┌──

Lemma cluster_hooks_wake_witness :
  ∃ ks, NoDup ks ∧ {| nn_Namespace := "infra"; nn_Name := "other" |} ∈ ks.
Proof.
  destruct (@cluster_hooks_wake (cache_of [] ex_stored) ex_stored (cache_of_laws [] ex_stored)
    (λ _ _, true) "eu-1" 1%nat ex_detector) as (ks & Hnd & Hin & _).
  exists ks. split; [exact Hnd|]. apply Hin. exists (ex_rep "other" "u-2" "us-1" "eu-1").
  split; [right; left|]. split; [reflexivity|]. right. split; [|discriminate].
  eexists. split; [left|reflexivity].
Defined.

#[local] Existing Instance UnstructuredModel.api.
#[local] Existing Instance UnstructuredModel.laws.

Lemma no_lost_wakeups_witness :
  let H := cache_of [] ex_stored in
  {| nn_Namespace := "infra"; nn_Name := "pull-secret" |} ∈
    chan (driftHandler drift_lookup "us-1" (OnDelete (DeletedFinalStateUnknown
      (WithMeta (GetLabels (Render no_strip {| HubName := "" |} ex_source "team-a" "").1)))) ex_detector).1.
Proof.
  intros H.
  assert (GetUID ex_source ≠ "") as Hu by (vm_compute; discriminate).
  assert (GetNamespace ex_source ≠ "") as Hn by (vm_compute; discriminate).
  destruct (@no_lost_wakeups (cache_of [] ex_stored) ex_stored (cache_of_laws [] ex_stored) _ _
    no_strip {| HubName := "" |} ex_source ex_metadata "team-a" "" "us-1" ex_detector)
    as (_ & _ & Hdrift).
  - intros o. discriminate.
  - exact ex_source_wf.
  - exact Hu.
  - exact Hn.
  - reflexivity.
  - apply Nat.leb_le. vm_compute. reflexivity.
  - cbv zeta in Hdrift.
    destruct (Hdrift NoMeta (OnDelete (DeletedFinalStateUnknown
      (WithMeta (GetLabels (Render no_strip {| HubName := "" |} ex_source "team-a" "").1)))))
      as (ks & Heq & Hks); [do 3 right; left|]. unfold H. rewrite Heq. apply elem_of_app. right.
    assert ({| nn_Namespace := "infra"; nn_Name := "pull-secret" |} ∈
              ks ≫= (λ key, watches (H := cache_of [] ex_stored) [] (DriftEvent key))) as Hk;
      [|by apply list_elem_of_bind in Hk as (k & ->%list_elem_of_singleton & Hk)].
    apply Hks. exists (ex_rep "pull-secret" "u-1" "eu-1" "eu-1").
    split; [reflexivity|]. split; [left|]. split; vm_compute; reflexivity.
Defined.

└──

Directions for this task: Pick out every line of the listing containing the word "UnstructuredModel", and show those lines.

Problem solution:
#[local] Existing Instance UnstructuredModel.api.
#[local] Existing Instance UnstructuredModel.laws.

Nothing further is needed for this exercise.